Smoothing Algorithm Question

  1. Nope, I just was just using the word to help express the fact that while values are related, and you could probably fit a function to them, that they’re to be taken as individual discrete points in the grid. The values are positive, non-zero floating point values (Unsure of the precision).
  2. This is somewhat true, at least for our real world test set it. We typically run it at about 96x26x66 or something like that.

My only knowledge about signal processing is having written a parallel FFT. Which is to say I honestly don’t know much about anything that you’re currently talking about in that area.

One last shot on the basic sliding rectangle. Instead of smoothing the whole volume just apply the function when a cell’s value is requested. Because the rays will be continuous you can still use some of the simple optimisations and slide the rectangle down the ray.

This would require three copies of the data though: the original, the sparse smoothed version, and the result.

The efficiency would then depend on how many cells are typically hit by rays between smoothing operations.

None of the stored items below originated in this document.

(** ** decodeDNSName *)

(** The loop variables: position, string builder, end position (-1 until
    known), number of pointers followed. *)
Record dns_state := mk_dns {
  d_pos : Z; d_sb : list byte; d_endPos : Z; d_jumps : Z }.

Definition dot : byte := Z_byte 46.

(** What an iteration does with the byte [b] at the current position. *)
Definition dns_byte (payload : slice) (st : dns_state) (b : byte) :
  go (dns_state + option (list byte * Z)) :=
  let pos := d_pos st in
  if byte_Z b =? 0 then
    let pos := pos + 1 in
    let endPos := if d_endPos st =? -1 then pos else d_endPos st in
    Ok (inr (Some (d_sb st, endPos)))
  else if Z.land (byte_Z b) 0xC0 =? 0xC0 then
    if len payload <=? pos + 1 then Ok (inr None) else
    let endPos := if d_endPos st =? -1 then pos + 2 else d_endPos st in
    let jumps := d_jumps st + 1 in
    if dnsMaxNameJumps <? jumps then Ok (inr None) else
    w ← slice_range payload pos (pos + 2);
    v ← be_uint 2 w;
    Ok (inl (mk_dns (Z.land v 0x3FFF) (d_sb st) endPos jumps))
  else
    let labelLen := byte_Z b in
    let pos := pos + 1 in
    if len payload <? pos + labelLen then Ok (inr None) else
    l ← slice_range payload pos (pos + labelLen);
    let sb := (if 0 <? Z.of_nat (length (d_sb st)) then d_sb st ++ [dot] else d_sb st) ++ sl_data l in
    Ok (inl (mk_dns (pos + labelLen) sb (d_endPos st) (d_jumps st))).

(** One iteration of the loop: [inl] continues it, [inr] returns
    [Some (name, end)] for ok and [None] for the failure result. *)
Definition dns_step (payload : slice) (st : dns_state) :
  go (dns_state + option (list byte * Z)) :=
  if (d_pos st <? 0) || (len payload <=? d_pos st) then Ok (inr None) else
  b ← slice_index payload (d_pos st); dns_byte payload st b.

Fixpoint dns_run (fuel : nat) (payload : slice) (st : dns_state) :
  go (option (list byte * Z)) :=
  match fuel with
  | O => Panic
  | S fuel =>
      r ← dns_step payload st;
      match r with
      | inl st' => dns_run fuel payload st'
      | inr res => Ok res
      end
  end.

(** Enough iterations for any run: at most 33 stretches between pointers,
    each at most [len payload] labels long. *)
Definition dns_fuel (payload : slice) : nat :=
  (34 * (length (sl_data payload) + 1) + 1)%nat.

Definition decodeDNSName (payload : slice) (pos : Z) : go (option (list byte * Z)) :=
  dns_run (dns_fuel payload) payload (mk_dns pos [] (-1) 0).

(** ** decodeDNSAnswerIPs *)

(** [net.IPv4(a, b, c, d).String()]: dotted decimal. *)
Definition ipv4_string (a b c d : byte) : gostring :=
  (pretty (byte_Z a) +:+ "." +:+ pretty (byte_Z b) +:+ "." +:+
   pretty (byte_Z c) +:+ "." +:+ pretty (byte_Z d))%string.

(** The counted loop over the answer records; [break] ends it with what was
    collected. *)
Fixpoint decodeDNSAnswerIPs (n : nat) (payload : slice) (pos : Z) (ips : list gostring) :
  go (list gostring) :=
  match n with
  | O => Ok ips
  | S n =>
      nm ← decodeDNSName payload pos;
      match nm with
      | None => Ok ips
      | Some (_, pos) =>
          if len payload <? pos + 10 then Ok ips else
          t ← slice_range payload pos (pos + 2); rtype ← be_uint 2 t;
          l ← slice_range payload (pos + 8) (pos + 10); rdlen ← be_uint 2 l;
          let pos := pos + 10 in
          if len payload <? pos + rdlen then Ok ips else
          if (rtype =? 1) && (rdlen =? 4) then
            b0 ← slice_index payload pos; b1 ← slice_index payload (pos + 1);
            b2 ← slice_index payload (pos + 2); b3 ← slice_index payload (pos + 3);
            decodeDNSAnswerIPs n payload (pos + rdlen) (ips ++ [ipv4_string b0 b1 b2 b3])
          else decodeDNSAnswerIPs n payload (pos + rdlen) ips
      end
  end.

(** ** parseDNSWireMessage *)
Record dnsWireMessage := mk_msg {
  m_qname : list byte; m_qtype : Z; m_rcode : Z; m_responseIPs : list gostring }.

(** [None] is the failure result [(msg, false)]; no caller reads that message. *)
Definition parseDNSWireMessage (payload : slice) : go (option dnsWireMessage) :=
  if len payload <? 12 then Ok None else
  fw ← slice_range payload 2 4; flags ← be_uint 2 fw;
  let isResponse := negb (Z.land flags 0x8000 =? 0) in
  let rcode := Z.land flags 0x000f in
  qw ← slice_range payload 4 6; qdCount ← be_uint 2 qw;
  aw ← slice_range payload 6 8; anCount ← be_uint 2 aw;
  if qdCount =? 0 then Ok None else
  nm ← decodeDNSName payload 12;
  match nm with
  | None => Ok None
  | Some (qname, pos) =>
      if len payload <? pos + 4 then Ok (Some (mk_msg qname 0 rcode [])) else
      tw ← slice_range payload pos (pos + 2); qtype ← be_uint 2 tw;
      let pos := pos + 4 in
      ips ← (if isResponse then decodeDNSAnswerIPs (Z.to_nat anCount) payload pos [] else Ok []);
      Ok (Some (mk_msg qname qtype rcode ips))
  end.

(** ** decodeDNSEvent: [None] is the nil event. *)
Definition decodeDNSEvent (raw : slice) : go (option Event) :=
  if len raw <? dnsRawEventFixedLen then Ok None else
  eventType ← le_at 4 raw 0;
  if negb (eventType =? EventDNS) then Ok None else
  timestamp ← le_at 8 raw 4;
  pid ← le_at 4 raw 12;
  tgid ← le_at 4 raw 16;
  uid ← le_at 4 raw 20;
  cs ← slice_from raw 24;
  let comm := copy_into (zeros 16) (sl_data cs) in
  direction ← slice_index raw 40;
  payloadLen ← le_at 2 raw 41;
  if (dnsMaxPayload <? payloadLen) || (len raw <? 43 + payloadLen) then Ok None else
  payload ← slice_range raw 43 (43 + payloadLen);
  msg ← parseDNSWireMessage payload;
  match msg with
  | None => Ok None
  | Some m =>
      Ok (Some (mkEvent EventDNS timestamp pid tgid 0 uid comm (zeros 16)
        None None None None
        (Some (mkDNSEvent (bytes_string (m_qname m)) (m_qtype m) (m_rcode m)
                 (byte_Z direction) (m_responseIPs m)))
        None None None None None None None None None None None "" false))
  end.
Lemma record_alert_ok ts alert inc :
  NoDup (in_RuleIDs inc) ->
  in_AlertCount (record_alert ts alert inc) = Z.of_nat (length (in_AlertIDs (record_alert ts alert inc))) /\
  NoDup (in_RuleIDs (record_alert ts alert inc)).
Proof.
  intros Hnd. cbn. split; [done|]. rewrite existsb_eq_elem. case_bool_decide as E; [done|].
  apply NoDup_app. split_and!; [done | | apply NoDup_singleton].
  intros x Hx ->%list_elem_of_singleton. done.
Qed.

(** Updating an incident through a pointer keeps the invariant. *)
Lemma alter_heap_inv f l t :
  it_inv t -> (forall inc, in_ID (f inc) = in_ID inc /\ key_of (f inc) = key_of inc) ->
  (forall inc, NoDup (in_RuleIDs inc) ->
    in_AlertCount (f inc) = Z.of_nat (length (in_AlertIDs (f inc))) /\ NoDup (in_RuleIDs (f inc))) ->
  it_inv (alter_heap f l t).
Proof.
  intros [Hw Hh Ho Hb Hs] Hf Hok. split; cbn [it_window it_heap it_next it_open it_byID it_seq alter_heap];
    [done | | | | done].
  - intros l' inc Hl'. destruct (decide (l = l')) as [<-|Hne].
    + rewrite lookup_alter_eq in Hl'. destruct (it_heap t !! l) as [inc0|] eqn:E; [|done].
      cbn in Hl'. simplify_eq. destruct (Hh _ _ E) as (? & ? & ?). split; [done | by apply Hok].
    + rewrite lookup_alter_ne in Hl' by done. by apply Hh.
  - intros k l' Hk. destruct (Ho k l' Hk) as (inc & Hl' & Hkey & Hid).
    destruct (decide (l = l')) as [<-|Hne].
    + exists (f inc). destruct (Hf inc) as [E1 E2]. rewrite lookup_alter_eq, Hl', E1, E2. done.
    + exists inc. by rewrite lookup_alter_ne.
  - intros id l' Hid. destruct (Hb id l' Hid) as [(inc & Hl' & E) Hn]. split; [|done].
    destruct (decide (l = l')) as [<-|Hne].
    + exists (f inc). destruct (Hf inc) as [E1 _]. rewrite lookup_alter_eq, Hl'. split; [done | congruence].
    + exists inc. by rewrite lookup_alter_ne.
Qed.

(** What both views show after an update through the pointer of incident
    [inc]: only that incident changes, in both maps. *)
Lemma alter_heap_views f l t inc :
  it_inv t -> it_heap t !! l = Some inc ->
  it_byID t !! in_ID inc = Some l -> it_open t !! key_of inc = Some l ->
  let t' := alter_heap f l t in
  lookup_id t' (in_ID inc) = Some (f inc) /\ lookup_open t' (key_of inc) = Some (f inc) /\
  (forall id, id <> in_ID inc -> lookup_id t' id = lookup_id t id) /\
  (forall k, k <> key_of inc -> lookup_open t' k = lookup_open t k).
Proof.
  intros Hi Hl Hb Ho. unfold lookup_id, lookup_open, deref. cbn [alter_heap it_byID it_open it_heap].
  split_and!.
  - rewrite Hb. cbn. by rewrite lookup_alter_eq, Hl.
  - rewrite Ho. cbn. by rewrite lookup_alter_eq, Hl.
  - intros id Hne. destruct (it_byID t !! id) as [l'|] eqn:E; [|done]. cbn.
    apply lookup_alter_ne. intros <-.
    destruct (ii_byID t Hi id l E) as [(inc' & Hl' & Eid) _]. rewrite Hl in Hl'. simplify_eq.
  - intros k Hne. destruct (it_open t !! k) as [l'|] eqn:E; [|done]. cbn.
    apply lookup_alter_ne. intros <-.
    destruct (ii_open t Hi k l E) as (inc' & Hl' & Ek & _). rewrite Hl in Hl'. simplify_eq.
Qed.

(** The record a new incident starts from. *)
Definition fresh_incident (id : gostring) (ts : Z) (key : incidentKey) : Incident :=
  mkIncident id ts zero_time (ik_pid key) (ik_namespace key) [] 0 ""%string ""%string [].

Lemma open_incident_spec key ts t :
  it_inv t -> it_seq t < 2 ^ 64 - 1 ->
  let '(t', l) := open_incident key ts t in
  let id := incident_id ts (it_seq t + 1) in
  it_inv t' /\ it_heap t' !! l = Some (fresh_incident id ts key) /\
  it_byID t' !! id = Some l /\ it_open t' !! key = Some l /\
  lookup_id t id = None /\ it_window t' = it_window t /\ it_seq t' = it_seq t + 1 /\
  (forall id', id' <> id -> lookup_id t' id' = lookup_id t id') /\
  (forall k, k <> key -> lookup_open t' k = lookup_open t k).
Proof.
  intros Hi Hseq. pose proof Hi as [Hw Hh Ho Hb Hs]. unfold open_incident, nextID.
  assert (u64 (it_seq t + 1) = it_seq t + 1) as -> by (unfold u64; apply wrap_id; unfold in_range; lia).
  cbn [it_window it_heap it_next it_open it_byID it_seq].
  set (id := incident_id ts (it_seq t + 1)). set (l := it_next t). set (inc := mkIncident id _ _ _ _ _ _ _ _ _).
  assert (it_byID t !! id = None) as Hfresh.
  { destruct (it_byID t !! id) as [l'|] eqn:E; [|done].
    destruct (Hb id l' E) as [_ (ts' & n & Eid & Hn)]. apply incident_id_inj in Eid; lia. }
  assert (forall l' inc', it_heap t !! l' = Some inc' -> l' <> l) as Hnl
    by (intros l' inc' E ->; apply Hh in E as [? _]; unfold l in *; lia).
  split_and!; try done; unfold lookup_id, lookup_open, deref; cbn [it_byID it_open it_heap].
  - split; cbn [it_window it_heap it_next it_open it_byID it_seq]; [done | | | | lia].
    + apply map_Forall_insert_2; [unfold l; split_and!; [lia | done | constructor]|].
      eapply map_Forall_impl; [exact Hh|]. cbn. intros l' i (? & ? & ?). split_and!; [unfold l in *; lia | done | done].
    + apply map_Forall_insert_2.
      * exists inc. rewrite lookup_insert_eq. split_and!; [done | by destruct key | by rewrite lookup_insert_eq].
      * eapply map_Forall_impl; [exact Ho|]. cbn. intros k l' (i & Hl' & ? & Hid).
        exists i. rewrite lookup_insert_ne by (intros E; by apply (Hnl _ _ Hl')).
        rewrite lookup_insert_ne by congruence. done.
    + apply map_Forall_insert_2.
      * split; [exists inc; by rewrite lookup_insert_eq|]. exists ts, (it_seq t + 1). split; [done | lia].
      * eapply map_Forall_impl; [exact Hb|]. cbn. intros id' l' [(i & Hl' & ?) (ts' & n & ? & ?)].
        split; [|exists ts', n; split; [done | lia]]. exists i.
        rewrite lookup_insert_ne by (intros E; by apply (Hnl _ _ Hl')). done.
  - by rewrite lookup_insert_eq.
  - by rewrite lookup_insert_eq.
  - by rewrite lookup_insert_eq.
  - by rewrite Hfresh.
  - intros id' Hne. rewrite lookup_insert_ne by congruence.
    destruct (it_byID t !! id') as [l'|] eqn:E; [|done]. cbn.
    destruct (Hb id' l' E) as [(i & Hl' & _) _].
    by rewrite lookup_insert_ne by (intros El; by apply (Hnl _ _ Hl')).
  - intros k Hne. rewrite lookup_insert_ne by congruence.
    destruct (it_open t !! k) as [l'|] eqn:E; [|done]. cbn.
    destruct (Ho k l' E) as (i & Hl' & _).
    by rewrite lookup_insert_ne by (intros El; by apply (Hnl _ _ Hl')).
Qed.

Lemma record_alert_id ts alert inc :
  in_ID (record_alert ts alert inc) = in_ID inc /\ key_of (record_alert ts alert inc) = key_of inc.
Proof. done. Qed.

(** The outcome of [Add] seen through both maps. *)
Lemma tracker_Add_spec alert now t :
  it_inv t -> it_seq t < 2 ^ 64 - 1 ->
  let key := mkIncidentKey (al_PID alert) (en_Namespace (al_Enrichment alert)) in
  let ts := alert_time alert now in
  let t' := Add alert now t in
  it_inv t' /\ it_window t' = it_window t /\
  exists id inc,
    match lookup_open t key with
    | Some o => if it_window t <? time_Sub ts (in_LastSeen o)
                then lookup_id t id = None /\ inc = fresh_incident id ts key
                else lookup_id t id = Some o /\ inc = o
    | None => lookup_id t id = None /\ inc = fresh_incident id ts key
    end /\
    lookup_id t' id = Some (record_alert ts alert inc) /\
    lookup_open t' key = Some (record_alert ts alert inc) /\
    (forall id', id' <> id -> lookup_id t' id' = lookup_id t id') /\
    (forall k, k <> key -> lookup_open t' k = lookup_open t k).
Proof.
  intros Hi Hseq key ts t'. unfold t', Add. fold key ts.
  assert (forall t1 l inc, it_inv t1 -> it_heap t1 !! l = Some inc -> it_byID t1 !! in_ID inc = Some l ->
    it_open t1 !! key_of inc = Some l ->
    it_inv (alter_heap (record_alert ts alert) l t1) /\
    (let t2 := alter_heap (record_alert ts alert) l t1 in
     lookup_id t2 (in_ID inc) = Some (record_alert ts alert inc) /\
     lookup_open t2 (key_of inc) = Some (record_alert ts alert inc) /\
     (forall id', id' <> in_ID inc -> lookup_id t2 id' = lookup_id t1 id') /\
     (forall k, k <> key_of inc -> lookup_open t2 k = lookup_open t1 k))) as Hupd.
  { intros t1 l inc H1 Hl Hb Ho. split; [|by apply alter_heap_views].
    apply alter_heap_inv; [done | intros; apply record_alert_id | intros; by apply record_alert_ok]. }
  pose proof (open_incident_spec key ts t Hi Hseq) as Hnew.
  assert (find_open key ts t = None -> match lookup_open t key with
    | Some o => (it_window t <? time_Sub ts (in_LastSeen o)) = true | None => True end) as Hfn.
  { unfold find_open, lookup_open, deref. destruct (it_open t !! key) as [l|]; [|done]. cbn.
    destruct (it_heap t !! l); [|done]. by destruct (it_window t <? _). }
  destruct (find_open key ts t) as [l|] eqn:Ef.
  - assert (exists inc, it_open t !! key = Some l /\ it_heap t !! l = Some inc /\
      (it_window t <? time_Sub ts (in_LastSeen inc)) = false) as (inc & Ho & Hl & Hw).
    { unfold find_open in Ef. destruct (it_open t !! key) as [l'|]; [|done].
      destruct (it_heap t !! l') as [inc|] eqn:Hl; [|done]. exists inc.
      destruct (it_window t <? _) eqn:?; [done|]. injection Ef as ->. done. }
    destruct (ii_open t Hi key l Ho) as (inc' & Hl' & Ek & Hb). rewrite Hl in Hl'. injection Hl' as <-.
    rewrite <- Ek in Ho. destruct (Hupd t l inc Hi Hl Hb Ho) as (H1 & H2 & H3 & H4 & H5).
    split_and!; [done | done |]. exists (in_ID inc), inc. rewrite Ek in *.
    unfold lookup_open at 1, deref. rewrite Ho. cbn. rewrite Hl. cbn. rewrite Hw.
    split_and!; try done. unfold lookup_id, deref. rewrite Hb. done.
  - specialize (Hfn eq_refl). destruct (open_incident key ts t) as [t1 l].
    destruct Hnew as (H1 & Hl & Hb & Ho & Hnone & Hw & _ & Hid & Hop).
    set (id := incident_id ts (it_seq t + 1)) in *.
    assert (key_of (fresh_incident id ts key) = key) as Ek by (by destruct key).
    destruct (Hupd t1 l (fresh_incident id ts key) H1 Hl Hb) as (G1 & G2 & G3 & G4 & G5); [by rewrite Ek|].
    rewrite Ek in *. cbn [in_ID fresh_incident] in *.
    split_and!; [done | done |]. exists id, (fresh_incident id ts key).
    split_and!; [| done | done | |].
    + destruct (lookup_open t key); [|done]. by rewrite Hfn.
    + intros id' Hne. rewrite G4 by done. by apply Hid.
    + intros k Hne. rewrite G5 by done. by apply Hop.
Qed.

Okay: not being an integer set mean the s-transform and related are not interesting. My thought on “close” is that for early iterations a classic low-pass is likely to be helpful in convergence as well as preventing too great of impedance changes. However when parts of the data set are close it will end up being counterproductive. A 1D example of a close is to visualize the signal has a height field, then you roll a circle of some given radius over the surface of the field. If the there are any sample point below the radius the samples value is increased to where it would touch the surface. A circle is just an example structure element…so it removes holes that are smaller than the structuring elements. (Don’t bother looking at the wikipedia page).